Seelen aus Stein
- Heyne
- Erschienen: Januar 2004
- 5
- New York: Bantam, 2001, Titel: 'Watchers of time', Seiten: 339, Originalsprache
- München: Heyne, 2004, Seiten: 400, Übersetzt: Uschi Gnade
Charles Todd verdient es, dass man seinen Krimis Beachtung schenkt
Das Autorengespann Charles Todd, bestehend aus Mutter und Sohn, bindet zwei zentrale Themen in die Geschichte mit ein, die in den Folgejahren des Ersten Weltkrieges spielt:
- Untergang der Titanic 1912
May Trent ist eine der wenigen, die den Untergang der Titanic überlebt haben, aber sie kommt nicht von den Gespenstern los und hat jegliche Erinnerung an das Unglück verloren.
- Erster Weltkrieg 1914-1919
Peter Henderson hat als Heckenschütze seinem Land gedient und wird nach seiner Rückkehr von seiner Familie und von den Dorfbewohnern gemieden, weil Heckenschützen als Feiglinge angesehen werden, da sie dem Feind nicht von Angesicht zu Angesicht gegenübergestanden haben.
Und der Protagonist selbst? Inspector Ian Rutledge hat sein eigenes Päckchen zu tragen. Er hat an der Front einen seiner ihm unterstellen Soldaten wegen Befehlsverweigerung erschossen und Hamish MacLeod ist nun immer bei ihm - als Stimme in seinem Kopf.
Zwei Priester
Dass Herbert Baker auf seinem Sterbebett nach dem katholischen Priester verlangt, obwohl er der anglikanischen Kirche angehört, beunruhigt seine Familie. Als zwei Wochen später eben dieser Pater James in der Pfarrei tot aufgefunden wird, gerät die Dorfgemeinschaft in Aufruhr. Da die Einnahmen des letzten Kirchenbasars aus dem Arbeitszimmer gestohlen wurden, geht der örtliche Inspector davon aus, dass der Dieb von seinem Opfer überrascht wurde und den Pater niederschlug.

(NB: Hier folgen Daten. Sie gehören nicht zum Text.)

(** * TensorWrap: strided N-D addressing views

    A shallow embedding of [nvcv/cuda/TensorWrap.hpp]: the non-owning
    tensor view whose per-dimension byte pitches are split between
    compile-time template arguments ([Strides...], with [-1] marking a
    run-time pitch) and the run-time array [m_strides].

    Conventions of the embedding:
    - the template pack [Strides...] is a [list Z], passed explicitly to
      every member function;
    - a C++ [int] is a [Z] whose arithmetic is reduced to 32-bit two's
      complement after every operation ([Int.add], [Int.mul]): signed
      overflow, which ISO C++ leaves undefined, is given the wrapped
      result of the 32-bit machine instructions; an [int64_t] to [int]
      conversion is [Int.wrap];
    - a byte address is a [Z]; [m_data + offset] adds the (sign-extended)
      [int] offset to it, and the 64-bit pointer an address stands for
      is its residue modulo [2^64] ([pointer_bits]);
    - an instantiation rejected by a [static_assert] is [None];
    - a failed [NVCV_ASSERT] is the [Abort] outcome of the [result] monad. *)

From Stdlib Require Import ZArith Lia.
From stdpp Require Import base option list gmap strings.

Local Open Scope Z_scope.

(** ** 32-bit signed integers *)

Module Int.

Definition modulus : Z := 2 ^ 32.
Definition min : Z := - 2 ^ 31.
(** Modelled from the spec: [TypeTraits<int>::max] ([TypeTraits.hpp] is
    not part of the sources) is the largest 32-bit signed integer. *)
Definition max : Z := 2 ^ 31 - 1.

(** Reduction to the two's-complement representative in [min..max]. *)
Definition wrap (z : Z) : Z := (z - min) mod modulus + min.

Definition add (a b : Z) : Z := wrap (a + b).
Definition mul (a b : Z) : Z := wrap (a * b).

Definition in_range (z : Z) : Prop := min <= z <= max.

#[global] Instance in_range_dec z : Decision (in_range z).
Proof. unfold in_range. apply _. Defined.

End Int.

(** ** The template parameters *)

(** The run-time marker used in [Strides...]. *)
Definition kRuntime : Z := -1.

Definition kNumDimensions (Strides : list Z) : nat := length Strides.

(** [((Strides == -1) + ...)] *)
Definition kVariableStrides (Strides : list Z) : nat :=
  foldr (fun s n => ((if decide (s = kRuntime) then 1 else 0) + n)%nat) 0%nat Strides.

Definition kConstantStrides (Strides : list Z) : nat :=
  (kNumDimensions Strides - kVariableStrides Strides)%nat.

(** ** The view *)

Definition nullptr : Z := 0.

(** [TensorWrap<const T, Strides...>]: the two data members. *)
Record ConstTensorWrap : Type := MkWrap {
  m_data : Z;
  m_strides : list Z
}.

(** [TensorWrap<T, Strides...>] derives from the constant view and adds
    no member. *)
Record TensorWrap : Type := MkMutWrap {
  Base : ConstTensorWrap
}.

(** [for (int i = lo; i < hi; ++i) acc = body(i, acc);] *)
Definition for_loop {A} (lo hi : nat) (body : nat -> A -> A) (acc : A) : A :=
  foldl (fun a i => body i a) acc (seq lo (hi - lo)).

(** [TensorWrap() = default]: the default member initialisers. *)
Definition TensorWrap_default (Strides : list Z) : ConstTensorWrap :=
  {| m_data := nullptr; m_strides := replicate (kVariableStrides Strides) 0 |}.

(** [TensorWrap(const DataType *data, Args... strides)] *)
Definition TensorWrap_ptr (Strides : list Z) (data : Z) (strides : list Z)
  : option ConstTensorWrap :=
  if decide (length strides = kVariableStrides Strides)
  then Some {| m_data := data; m_strides := strides |}
  else None.

(** [doGetPtr(Args... c)] of the constant view. *)
Definition doGetPtr (Strides : list Z) (this : ConstTensorWrap) (c : list Z)
  : option Z :=
  let kArgSize := length c in
  if decide (kArgSize <= kNumDimensions Strides)%nat then
    let kVarSize :=
      if decide (kArgSize < kVariableStrides Strides)%nat
      then kArgSize else kVariableStrides Strides in
    let kDimSize :=
      if decide (kArgSize < kNumDimensions Strides)%nat
      then kArgSize else kNumDimensions Strides in
    let kStride := Strides in
    let coords := c in
    let offset := 0 in
    let offset :=
      for_loop 0 kVarSize
        (fun i offset => Int.add offset (Int.mul (coords !!! i) (m_strides this !!! i)))
        offset in
    let offset :=
      for_loop (kVariableStrides Strides) kDimSize
        (fun i offset => Int.add offset (Int.mul (coords !!! i) (kStride !!! i)))
        offset in
    Some (m_data this + offset)
  else None.

(** [ptr(Args... c)] *)
Definition ptr (Strides : list Z) (this : ConstTensorWrap) (c : list Z) : option Z :=
  doGetPtr Strides this c.

(** Integer coordinate arguments accepted by [operator[]]: a plain [int]
    or one of the CUDA vector types [int1] .. [int4], with components in
    the order [x], [y], [z], [w]. *)
Inductive DimType : Type :=
  | dim_int (c : Z)
  | dim_int1 (x : Z)
  | dim_int2 (x y : Z)
  | dim_int3 (x y z : Z)
  | dim_int4 (x y z w : Z).

Definition NumElements (c : DimType) : nat :=
  match c with
  | dim_int _ | dim_int1 _ => 1
  | dim_int2 _ _ => 2
  | dim_int3 _ _ _ => 3
  | dim_int4 _ _ _ _ => 4
  end.

(** [operator[](DimType c)] of the constant view; the reference it
    returns is identified with the address it designates. *)
Definition subscript (Strides : list Z) (this : ConstTensorWrap) (c : DimType)
  : option Z :=
  match c with
  | dim_int c => doGetPtr Strides this [c]
  | dim_int1 x => doGetPtr Strides this [x]
  | dim_int2 x y => doGetPtr Strides this [y; x]
  | dim_int3 x y z => doGetPtr Strides this [z; y; x]
  | dim_int4 x y z w => doGetPtr Strides this [w; z; y; x]
  end.

(** ** The mutable view *)

Module Mut.

(** [const_cast<T *>]: the address is unchanged. *)
Definition const_cast (p : Z) : Z := p.

Definition TensorWrap_default (Strides : list Z) : TensorWrap :=
  {| Base := TensorWrap_default Strides |}.

(** [TensorWrap(DataType *data, Args... strides) : Base(data, strides...)] *)
Definition TensorWrap_ptr (Strides : list Z) (data : Z) (strides : list Z)
  : option TensorWrap :=
  MkMutWrap <$> TensorWrap_ptr Strides data strides.

Definition doGetPtr (Strides : list Z) (this : TensorWrap) (c : list Z)
  : option Z :=
  const_cast <$> doGetPtr Strides (Base this) c.

Definition ptr (Strides : list Z) (this : TensorWrap) (c : list Z) : option Z :=
  doGetPtr Strides this c.

Definition subscript (Strides : list Z) (this : TensorWrap) (c : DimType)
  : option Z :=
  match c with
  | dim_int c => doGetPtr Strides this [c]
  | dim_int1 x => doGetPtr Strides this [x]
  | dim_int2 x y => doGetPtr Strides this [y; x]
  | dim_int3 x y z => doGetPtr Strides this [z; y; x]
  | dim_int4 x y z w => doGetPtr Strides this [w; z; y; x]
  end.

End Mut.

(** ** Memory

    Elements of type [T] live at byte addresses.  A reference is an
    address; reading through it looks the address up, assigning through
    it updates the cell. *)

Section Memory.
Context {T : Type}.

Definition load (mem : gmap Z T) (ref : option Z) : option T :=
  p ← ref; mem !! p.

Definition store (mem : gmap Z T) (ref : option Z) (v : T) : option (gmap Z T) :=
  p ← ref; Some (<[p := v]> mem).

End Memory.

(** ** Descriptors *)

(** Modelled from the spec: the strided-image descriptor (declared in
    [nvcv/IImageData.hpp], not part of the sources) exposes per plane a
    base address and a row pitch in bytes, the latter a 32-bit integer. *)
Record ImagePlaneStrided : Type := MkPlane {
  plane_basePtr : Z;
  rowStride : Z
}.

Record IImageDataStridedCuda : Type := MkImage {
  numPlanes : nat;
  plane : nat -> ImagePlaneStrided
}.

(** Modelled from the spec: the strided-tensor descriptor (declared in
    [nvcv/ITensorData.hpp], not part of the sources) exposes its rank, a
    byte stride per axis (a 64-bit integer) and a raw base address. *)
Record ITensorDataStridedCuda : Type := MkTensor {
  basePtr : Z;
  tensor_strides : list Z
}.

Definition rank (tensor : ITensorDataStridedCuda) : nat :=
  length (tensor_strides tensor).

Definition stride (tensor : ITensorDataStridedCuda) (d : nat) : Z :=
  tensor_strides tensor !!! d.

(** ** Assertions *)

(** The three [NVCV_ASSERT]s of the tensor constructor. *)
Inductive assertion : Type :=
  | assert_rank
  | assert_const_stride (i : nat)
  | assert_stride_max (i : nat).

Inductive result (A : Type) : Type :=
  | Ok (a : A)
  | Abort (failed : assertion).
Arguments Ok {A} a.
Arguments Abort {A} failed.

#[global] Instance result_ret : MRet result := fun A a => Ok a.
#[global] Instance result_bind : MBind result := fun A B f r =>
  match r with
  | Ok a => f a
  | Abort e => Abort e
  end.

(** Modelled from the spec: [NVCV_ASSERT] ([util/Assert.h] is not part
    of the sources) aborts when its condition is false. *)
Definition NVCV_ASSERT (which : assertion) (cond : bool) : result unit :=
  if cond then Ok () else Abort which.

(** ** Construction from descriptors *)

(** [TensorWrap(const IImageDataStridedCuda &image)] *)
Definition TensorWrap_image (Strides : list Z) (image : IImageDataStridedCuda)
  : option ConstTensorWrap :=
  if decide (kVariableStrides Strides = 1%nat /\ kNumDimensions Strides = 2%nat) then
    let this := TensorWrap_default Strides in
    let this := {| m_data := plane_basePtr (plane image 0);
                   m_strides := m_strides this |} in
    let this := {| m_data := m_data this;
                   m_strides := <[0%nat := rowStride (plane image 0)]> (m_strides this) |} in
    Some this
  else None.

(** The body of the loop of the tensor constructor at index [i]. *)
Definition tensor_step (Strides : list Z) (tensor : ITensorDataStridedCuda)
    (i : nat) (this : ConstTensorWrap) : result ConstTensorWrap :=
  let kStride := Strides in
  if decide (kStride !!! i <> -1) then
    _ ← NVCV_ASSERT (assert_const_stride i)
          (bool_decide (stride tensor i = kStride !!! i));
    mret this
  else if decide (i < kVariableStrides Strides)%nat then
    _ ← NVCV_ASSERT (assert_stride_max i)
          (bool_decide (stride tensor i <= Int.max));
    mret {| m_data := m_data this;
            m_strides := <[i := Int.wrap (stride tensor i)]> (m_strides this) |}
  else mret this.

(** The loop body threaded through the outcome of the preceding
    iterations: once an assertion has failed nothing more is run. *)
Definition tensor_iter (Strides : list Z) (tensor : ITensorDataStridedCuda)
    (i : nat) (st : result ConstTensorWrap) : result ConstTensorWrap :=
  this ← st; tensor_step Strides tensor i this.

(** [TensorWrap(const ITensorDataStridedCuda &tensor)] *)
Definition TensorWrap_tensor (Strides : list Z) (tensor : ITensorDataStridedCuda)
  : result ConstTensorWrap :=
  _ ← NVCV_ASSERT assert_rank
        (bool_decide (kNumDimensions Strides <= rank tensor)%nat);
  let this := TensorWrap_default Strides in
  let this := {| m_data := basePtr tensor; m_strides := m_strides this |} in
  for_loop 0 (kNumDimensions Strides) (tensor_iter Strides tensor) (mret this).

(** ** The shortcuts *)

Definition Tensor1DWrap (sizeof_T : Z) : list Z := [sizeof_T].
Definition Tensor2DWrap (sizeof_T : Z) : list Z := [-1; sizeof_T].
Definition Tensor3DWrap (sizeof_T : Z) : list Z := [-1; -1; sizeof_T].
Definition Tensor4DWrap (sizeof_T : Z) : list Z := [-1; -1; -1; sizeof_T].

(** ** Specification-level offset

    The byte pitch of dimension [i]: the stored run-time pitch for
    [i < kVariableStrides], the template argument otherwise. *)
Definition stride_at (Strides : list Z) (this : ConstTensorWrap) (i : nat) : Z :=
  if decide (i < kVariableStrides Strides)%nat
  then m_strides this !!! i
  else Strides !!! i.

Definition Zsum (l : list Z) : Z := foldr Z.add 0 l.

(** [Σ c[i]·S[i]] over the supplied coordinates, in unbounded integers. *)
Definition byte_offset (Strides : list Z) (this : ConstTensorWrap) (c : list Z) : Z :=
  Zsum ((fun i => (c !!! i) * stride_at Strides this i) <$> seq 0 (length c)).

Es ist nicht nur für ihn undenkbar, dass jemand aus dem Dorf der Mörder sein könnte. Inspector Rutledge von Scotland Yard soll einen Anstandsbesuch in Osterley machen, um den Bischoff zu beruhigen und er ist nur zu gern bereit, London zu verlassen. Eine Verhaftung wurde gerade vorgenommen, ein Mann, der auf dem Wohltätigkeitsbasar als Starker Mann aufgetreten war. Der Fall scheint gelöst, doch Rutledge gibt sich damit nicht zufrieden.
Die Stimme im Kopf
Zunächst ist es gewöhnungsbedürftig, dass der Inspector nie allein zu sein scheint, doch an Hamishs Allgegenwärtigkeit gewöhnt man sich schnell. Hamish sagt ihm Dinge, die er sicht nicht eingestehen will, spielt advocatus diaboli und ist für den Leser so greifbar, dass man meint, statt eines Einzelnen würde ein Team ermitteln. Und dabei ist Ian Rutledge extrem einsam. Auch für ihn ist Hamish so real, so dass er sich nicht traut, sich nach ihm umzusehen. Erstaunlich ist, dass er meint, es wäre kaum möglich, dass jemand auf Hamishs angestammten Platz auf der Rückbank seines Autos sitzt.
Düster ist die Stimmung, melancholisch ist der Grundtenor dieses Buches, nicht nur durch die Zeit, in der "Seelen aus Stein" angesiedelt ist. Die Idee mit dem Assistenten, der keiner ist, ist ungewöhnlich. Anders als im Vorgänger "Auf dünnem Eis" sind die Dinge plausibler, der Plot ist aus einem Guss, obwohl er aus der Feder zweier Autoren stammt. Was sich jedoch wiederholt: auch hier lässt die eingeschworene Dorfgemeinschaft niemanden hinter die Fassade blicken, Rutledge ist und bleibt ein Außenseiter. Wer ein Faible für historische Krimis hat, sollte sich dieses Buch nicht entgehen lassen, aber auch sonst verdient es Charles Todd, dass man den Krimis Beachtung schenkt. Die Atmosphäre wird glaubhaft und packend geschildert und obwohl sich die erste Hälfte für meinen Geschmack zu sehr schleppt, da so gar nichts passiert, muss man weiterlesen - und wird am Ende belohnt.